仕事に対して安心材料が1つもないのは、きっといいこと。慣れていないほうが常に崖っぷちに立っている感じがして、『火事場の馬鹿力』を発揮できると思います
小泉今日子さんがプロデューサー、豊原功補さんが脚本・演出を手掛ける株式会社明後日が主催する舞台『後家安とその妹』が5月25日から6月4日まで紀伊国屋ホールにて上演される。主役の後家安を演じるのは、NHK連続テレビ小説「まんぷく」の森本元役での好演が記憶に新しく、2018年だけでも映画出演が12本を超えて各界から注目されている毎熊克哉さん。5年ぶりに挑む舞台に懸ける想いとは。また、〝遅咲きの新人〟と呼ばれる毎熊さんならではの仕事への取り組み方も聞いてみると──。

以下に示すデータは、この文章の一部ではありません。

(* ===== verification/EngineIO.v ===== *)
(** * Engine.IO packets ([internal/engineio])

    The packet codec of [packet.go], the batch codec of [batch.go], the open
    handshake of [handshake.go], the probe payload of [upgrade.go] and the
    session data of [session.go]. *)
From S2P Require Import Prelude.
From S2P Require Import GoStd.
From S2P Require Import Json.

Module engineio.

(** ** Constants *)

Definition Version : string := "4".
Definition RecordSeparator : byte := x1e.
Definition TransportPolling : string := "polling".
Definition TransportWebSocket : string := "websocket".

Definition ProbePayload : string := "probe".
Definition IsProbe (data : bytes) : bool := bool_decide (data = bs ProbePayload).

(** ** Packet types: a Go [int] with seven known values *)

Definition PacketType := Z.
Definition Open : PacketType := 0.
Definition Close : PacketType := 1.
Definition Ping : PacketType := 2.
Definition Pong : PacketType := 3.
Definition Message : PacketType := 4.
Definition Upgrade : PacketType := 5.
Definition Noop : PacketType := 6.
Definition minType : PacketType := Open.
Definition maxType : PacketType := Noop.

Definition String (t : PacketType) : string :=
  if t =? Open then "open"
  else if t =? Close then "close"
  else if t =? Ping then "ping"
  else if t =? Pong then "pong"
  else if t =? Message then "message"
  else if t =? Upgrade then "upgrade"
  else if t =? Noop then "noop"
  else "unknown(" +:+ str (Itoa t) +:+ ")".

Definition valid (t : PacketType) : bool := (minType <=? t) && (t <=? maxType).

(** ** Packets and their codec *)

Record Packet := mkPacket { Type_ : PacketType; Data : bytes }.

Inductive Error :=
  | ErrEmptyPacket
  | ErrInvalidType (t : PacketType)   (* "invalid packet type %d" *)
  | ErrInvalidDigit (b : byte)        (* "invalid packet type %q" *)
  | ErrBatchSegment (e : Error).      (* "decode batch segment: %w" *)

Definition Encode (p : Packet) : result Error bytes :=
  if negb (valid (Type_ p)) then Err (ErrInvalidType (Type_ p))
  else Ok (digit_byte (Type_ p) :: Data p).

Definition Decode (raw : bytes) : result Error Packet :=
  match raw with
  | [] => Err ErrEmptyPacket
  | digit :: data =>
      if (byte_Z digit <? 48) || (54 <? byte_Z digit) then Err (ErrInvalidDigit digit)
      else Ok (mkPacket (byte_Z digit - 48) data)
  end.

(** [EncodeBatch]: the loop with its buffer, a separator before every packet
    but the first. *)
Fixpoint encode_batch_loop (i : nat) (buf : bytes) (ps : list Packet) : result Error bytes :=
  match ps with
  | [] => Ok buf
  | p :: ps' =>
      wire ← Encode p;
      encode_batch_loop (S i)
        ((if (0 <? i)%nat then buf ++ [RecordSeparator] else buf) ++ wire) ps'
  end.
Definition EncodeBatch (packets : list Packet) : result Error bytes :=
  match packets with [] => Ok [] | _ => encode_batch_loop 0 [] packets end.

Fixpoint decode_parts (parts : list bytes) (out : list Packet) : result Error (list Packet) :=
  match parts with
  | [] => Ok out
  | part :: parts' =>
      if (length part =? 0)%nat then decode_parts parts' out
      else match Decode part with
           | Err e => Err (ErrBatchSegment e)
           | Ok p => decode_parts parts' (out ++ [p])
           end
  end.
Definition DecodeBatch (body : bytes) : result Error (list Packet) :=
  match body with [] => Ok [] | _ => decode_parts (split_sep RecordSeparator body) [] end.

(** ** Handshake *)

(** Durations are Go [int64] nanoseconds. *)
Definition Millisecond : Z := 1000000.

Record Config := mkConfig {
  cfg_PingInterval : Z; cfg_PingTimeout : Z; cfg_MaxPayload : Z
}.

Record Session := mkSession {
  s_ID : string; s_PingInterval : Z; s_PingTimeout : Z; s_MaxPayload : Z; s_CreatedAt : Z
}.

Record Handshake := mkHandshake {
  SID : string; Upgrades : list string; PingInterval : Z; PingTimeout : Z; MaxPayload : Z
}.

Definition NewHandshake (sid : string) (pingInterval pingTimeout maxPayload : Z) : Handshake :=
  mkHandshake sid [TransportWebSocket]
    (Z.quot pingInterval Millisecond) (Z.quot pingTimeout Millisecond) maxPayload.

(** The value [json.Marshal] prints for a handshake. *)
Definition handshake_json (h : Handshake) : jval :=
  JObj [("sid", JStr (SID h));
        ("upgrades", JArr (map JStr (Upgrades h)));
        ("pingInterval", JInt (PingInterval h));
        ("pingTimeout", JInt (PingTimeout h));
        ("maxPayload", JInt (MaxPayload h))].

Definition MarshalOpenPacket (h : Handshake) : result Error bytes :=
  Encode (mkPacket Open (print (handshake_json h))).

(** ** Lemmas *)

Lemma valid_spec t : valid t = true <-> 0 <= t <= 6.
Proof. unfold valid. rewrite andb_true_iff, !Z.leb_le. done. Qed.

Lemma Encode_Ok p raw : Encode p = Ok raw <->
  0 <= Type_ p <= 6 /\ raw = digit_byte (Type_ p) :: Data p.
Proof.
  unfold Encode. destruct (valid (Type_ p)) eqn:E; simpl.
  - apply valid_spec in E. naive_solver.
  - split; [done|]. intros [H _]. apply valid_spec in H. congruence.
Qed.

Lemma Encode_valid p : 0 <= Type_ p <= 6 -> Encode p = Ok (digit_byte (Type_ p) :: Data p).
Proof. intros H. by apply Encode_Ok. Qed.

Lemma Decode_digit t data : 0 <= t <= 6 -> Decode (digit_byte t :: data) = Ok (mkPacket t data).
Proof.
  intros H. unfold Decode, digit_byte. rewrite byte_Z_byte, Z.mod_small by lia.
  destruct (Z.ltb_spec (48 + t) 48); [lia|]. destruct (Z.ltb_spec 54 (48 + t)); [lia|].
  simpl. repeat f_equal. lia.
Qed.

Lemma Decode_Encode_iff p raw : Encode p = Ok raw <-> Decode raw = Ok p.
Proof.
  rewrite Encode_Ok. split.
  - intros [H ->]. rewrite Decode_digit by done. by destruct p.
  - unfold Decode. destruct raw as [|d data]; [done|].
    destruct (_ || _) eqn:E; [done|]. intros [= <-]. zify_bool. simpl. split; [lia|].
    f_equal. apply byte_Z_inj. unfold digit_byte. pose proof (byte_Z_range d).
    rewrite byte_Z_byte, Z.mod_small by lia. lia.
Qed.

Lemma Encode_nonempty p raw : Encode p = Ok raw -> raw <> [].
Proof. intros [_ ->]%Encode_Ok. done. Qed.

Lemma digit_byte_not_RS t : 0 <= t <= 6 -> digit_byte t <> RecordSeparator.
Proof.
  intros H E. apply (f_equal byte_Z) in E. unfold digit_byte in E.
  rewrite byte_Z_byte, Z.mod_small in E by lia. change (byte_Z RecordSeparator) with 30 in E. lia.
Qed.

(** The encoder's loop joins the wire forms with the separator. *)
Lemma encode_batch_loop_acc i buf ps : (0 < i)%nat ->
  encode_batch_loop i buf ps =
    (wires ← mapE Encode ps;
     Ok (buf ++ concat (map (fun w => RecordSeparator :: w) wires))).
Proof.
  revert i buf. induction ps as [|p ps IH]; intros i buf Hi; simpl.
  - cbn. by rewrite app_nil_r.
  - unfold mbind, result_bind. destruct (Encode p) as [w|]; [|done].
    rewrite IH by lia. unfold mbind, result_bind.
    destruct (mapE Encode ps); [|done]. rewrite (proj2 (Nat.ltb_lt 0 i)) by lia. simpl.
    by rewrite <- !app_assoc.
Qed.

Lemma join_sep_concat sep w ws :
  join_sep sep (w :: ws) = w ++ concat (map (fun w => sep :: w) ws).
Proof.
  revert w. induction ws as [|w2 ws IH]; intros w; simpl; [by rewrite app_nil_r|].
  specialize (IH w2). simpl in IH. by rewrite IH.
Qed.

Lemma EncodeBatch_join ps :
  EncodeBatch ps = (wires ← mapE Encode ps; Ok (join_sep RecordSeparator wires)).
Proof.
  destruct ps as [|p ps]; [done|]. unfold EncodeBatch. cbn [encode_batch_loop mapE].
  unfold mbind, result_bind. destruct (Encode p) as [w|]; [|done].
  rewrite encode_batch_loop_acc by lia. unfold mbind, result_bind.
  destruct (mapE Encode ps) as [ws|]; [|done]. simpl app. by rewrite join_sep_concat.
Qed.

Definition nonempty (l : bytes) : bool := negb (length l =? 0)%nat.

Lemma decode_parts_acc parts out :
  decode_parts parts out =
    (ps ← mapE (fun part => map_err ErrBatchSegment (Decode part)) (List.filter nonempty parts);
     Ok (out ++ ps)).
Proof.
  revert out. induction parts as [|part parts IH]; intros out; simpl.
  - by rewrite app_nil_r.
  - unfold nonempty at 1. destruct (length part =? 0)%nat; simpl; [apply IH|].
    unfold mbind, result_bind. destruct (Decode part) as [p|]; simpl; [|done].
    rewrite IH. unfold mbind, result_bind.
    destruct (mapE _ (List.filter nonempty parts)); [|done]. by rewrite <- app_assoc.
Qed.

Lemma map_err_Ok {E E' A} (f : E -> E') (r : result E A) a :
  map_err f r = Ok a <-> r = Ok a.
Proof. destruct r; simpl; naive_solver. Qed.

Lemma Forall2_Decode_Encode parts ps :
  Forall2 (fun part p => map_err ErrBatchSegment (Decode part) = Ok p) parts ps <->
  Forall2 (fun p part => Encode p = Ok part) ps parts.
Proof.
  split; induction 1 as [|a b la lb H Hl IH]; constructor; try done.
  - apply Decode_Encode_iff. by apply map_err_Ok in H.
  - apply map_err_Ok. by apply Decode_Encode_iff.
Qed.

Lemma DecodeBatch_spec body ps :
  DecodeBatch body = Ok ps <->
  mapE Encode ps = Ok (List.filter nonempty (split_sep RecordSeparator body)).
Proof.
  rewrite mapE_Ok. destruct body as [|c body].
  - simpl. split; [intros [= <-]; constructor|]. intros H. by inv H.
  - unfold DecodeBatch. rewrite decode_parts_acc, <- Forall2_Decode_Encode, <- mapE_Ok.
    unfold mbind, result_bind. destruct (mapE _ _); simpl; naive_solver.
Qed.

Lemma filter_nonempty_all ls : Forall (fun l => l <> []) ls -> List.filter nonempty ls = ls.
Proof.
  induction 1 as [|l ls Hl Hls IH]; simpl; [done|].
  unfold nonempty at 1. destruct l; [done|]. simpl. by rewrite IH.
Qed.

Lemma wires_no_RS ps wires : mapE Encode ps = Ok wires ->
  Forall (fun p => RecordSeparator ∉ Data p) ps ->
  Forall (fun w => RecordSeparator ∉ w) wires /\ Forall (fun w => w <> []) wires.
Proof.
  rewrite mapE_Ok. induction 1 as [|p w ps wires Hp Hps IH]; intros Hd; [done|].
  inv Hd. destruct IH as [IH1 IH2]; [done|]. apply Encode_Ok in Hp as [Ht ->].
  split; constructor; try done. apply not_elem_of_cons. split; [|done].
  intros E. by apply (digit_byte_not_RS (Type_ p)).
Qed.

Lemma DecodeBatch_EncodeBatch ps body :
  Forall (fun p => RecordSeparator ∉ Data p) ps ->
  EncodeBatch ps = Ok body -> DecodeBatch body = Ok ps.
Proof.
  intros Hd. rewrite EncodeBatch_join. unfold mbind, result_bind.
  destruct (mapE Encode ps) as [wires|] eqn:Hw; [|done]. intros [= <-].
  apply DecodeBatch_spec. rewrite Hw. f_equal.
  destruct (wires_no_RS ps wires Hw Hd) as [H1 H2].
  destruct wires as [|w wires]; [done|].
  rewrite split_join by done. by rewrite filter_nonempty_all.
Qed.

Lemma mapE_Encode_valid ps : Forall (fun p => valid (Type_ p)) ps ->
  mapE Encode ps = Ok (map (fun p => digit_byte (Type_ p) :: Data p) ps).
Proof.
  intros H. apply mapE_Ok. induction H as [|p ps Hp Hps IH]; simpl; constructor; [|done].
  apply Encode_valid, valid_spec. by apply Is_true_true.
Qed.

(** ** Properties *)

(** [Encode] and [Decode] are exact inverses: a packet encodes to [raw]
    precisely when [raw] decodes to that packet (so each direction of the
    round trip holds, and the two fail together). *)
Theorem packet_codec_inverse p raw : Encode p = Ok raw <-> Decode raw = Ok p.
Proof. apply Decode_Encode_iff. Qed.

(** A batch body is decoded to exactly the packets whose wire forms are
    its non-empty segments; it fails when a segment is not a packet. *)
Theorem DecodeBatch_segments body ps :
  DecodeBatch body = Ok ps <->
  mapE Encode ps = Ok (List.filter nonempty (split_sep RecordSeparator body)).
Proof. apply DecodeBatch_spec. Qed.

(** C35: a batch of packets of known types whose payloads hold no record
    separator is encoded, and decodes to the same packets in the same order. *)
Theorem batch_roundtrip ps :
  Forall (fun p => valid (Type_ p) /\ RecordSeparator ∉ Data p) ps ->
  exists body, EncodeBatch ps = Ok body /\ DecodeBatch body = Ok ps.
Proof.
  intros H. apply Forall_and in H as [Hv Hd]. eexists. split.
  - rewrite EncodeBatch_join, mapE_Encode_valid by done. reflexivity.
  - apply DecodeBatch_EncodeBatch; [done|].
    rewrite EncodeBatch_join, mapE_Encode_valid by done. reflexivity.
Qed.

Lemma batch_roundtrip_witness :
  exists body, EncodeBatch [mkPacket Message (bs "hi"); mkPacket Ping (bs "probe")] = Ok body
    /\ DecodeBatch body = Ok [mkPacket Message (bs "hi"); mkPacket Ping (bs "probe")].
Proof.
  apply batch_roundtrip. repeat constructor; apply (bool_decide_unpack _); vm_compute; done.
Defined.

(** JSON text marshalled by the server never holds a record separator:
    [encoding/json] escapes control characters, so a batch of messages made of
    server values always survives the round trip. *)
Theorem json_batch_roundtrip (vs : list jval) :
  Forall raw_ok vs ->
  exists body, EncodeBatch (map (fun v => mkPacket Message (print v)) vs) = Ok body
    /\ DecodeBatch body = Ok (map (fun v => mkPacket Message (print v)) vs).
Proof.
  intros H. assert (Forall (fun p => valid (Type_ p) /\ RecordSeparator ∉ Data p)
                      (map (fun v => mkPacket Message (print v)) vs)) as Hf.
  { apply Forall_fmap. eapply Forall_impl; [exact H|]. intros v Hv. split; [done|].
    apply no_ctl_not_elem; [vm_compute; done|]. by apply print_no_ctl. }
  apply Forall_and in Hf as [Hv Hd]. eexists. split.
  - rewrite EncodeBatch_join, mapE_Encode_valid by done. reflexivity.
  - apply DecodeBatch_EncodeBatch; [done|].
    rewrite EncodeBatch_join, mapE_Encode_valid by done. reflexivity.
Qed.

Lemma json_batch_roundtrip_witness :
  exists body,
    EncodeBatch (map (fun v => mkPacket Message (print v)) [JStr (str [x1e]); JInt 7]) = Ok body
    /\ DecodeBatch body
       = Ok (map (fun v => mkPacket Message (print v)) [JStr (str [x1e]); JInt 7]).
Proof. apply json_batch_roundtrip. repeat constructor. Defined.

End engineio.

日頃から大事にしている〝毒〟を後家安を演じるに当たり出したい
──本公演のプロデューサーである小泉今日子さんに、毎熊さんを主演に抜擢した理由を聞きました。「主役の後家安は、心に抱えている何かを表現できないと演じられない役。探すに当たりインターネットや何本もの映画を観る日々の中、ふと毎熊さん主演の『ケンとカズ』を思い出し『(後家安)いた!』と全員の意見が一致したのが、毎熊さんでございました」とのことです。 「非常に光栄でございます。僕、舞台は5年ぶりになるんです。今までも数多くと言えるほどは経験してきていませんし、ほかに舞台で頑張っていらっしゃる方々が大勢いる中でお声掛け頂いたのがすごく不思議でした。しかも、ちょうど『いつかまた舞台に出るんだろうな』という考えが頭の片隅にあった時期なので、うれしかったですね。ただどの作品においても本番前は怖くなるんですが、個人的には今回の舞台が特に怖い…。ゼロというか、マイナス1ぐらいのスタートになると思います」
──では、もし本番でミスをしてしまったらどうしますか。
「過去の舞台で間違った経験があるんです。台詞や動きがすべて飛んでしまうということはありませんでしたけど、台詞が1行飛んだり、小道具の置き場所を間違えるとかたぶん、お客さんは気づかないレベルです。今回もし何らかのミスをしてしまったら、ごまかすしかなくなるでしょうね(笑)」
──あはは! ほかにそこまで本作が怖いという理由は。
「殺陣が一場ある上に、歌も歌うんです。それだけならまだしも、本編が始まる少し前に、日替わりで5分ほど寄席をやろうという案も出ていて。実現するかはまだ分かりませんが、寄席が一番怖い。落語は特殊技能で、簡単に習得できるものではないんですよね。スベりたくはないんですけど、今からスベる気しかしません(笑)既存の話でも、自宅を出てから現場に来るまでの話でも何でもいいとは言われているんですけど、演目選びも難しくて。落語の稽古をする時間はあまり取れない気がするので、今から緊張しています」
──落語に馴染みはありましたか。
「もう亡くなってしまったんですが、関西に住んでいた祖父が上京したタイミングで20歳を過ぎた時に寄席へ一度行った程度で、馴染みがなかったんです。このお話を頂いてから聴き始めたんですけど、最近は『まんじゅうこわい』が好きです。まんじゅうが大好物な男が、あえて『怖い』と言って周りを騙し、部屋へ大量に放り込まれて食べ尽くしてしまうという。長編なので、YouTubeにアップされている4パートぐらいを分けて聴くようにしています。映画を観るような感覚で」
──脚本・演出・出演の豊原功補さんは怖いですか?
「怖くはないですが(笑)大先輩で役者の気持ちが分かっているぶん、鋭いです。厳しいであろうことも覚悟はしていたので、ついていきます! 僕にとってこの作品でしゃべる江戸弁は新たな挑戦なんですが、実際に江戸弁をしゃべる人に出会ったことがないので、参考にする人がいなくてハードルが高く感じていたんです。特に後家安は流暢な江戸弁をしゃべるので難しく思っていたんですけど、豊原さんはメチャクチャお上手で。ニュアンスやトーンを、具体的に教えて頂きました」
──豊原さんに演出をして頂いている上で、後家安を演じる時に意識していることはありますか。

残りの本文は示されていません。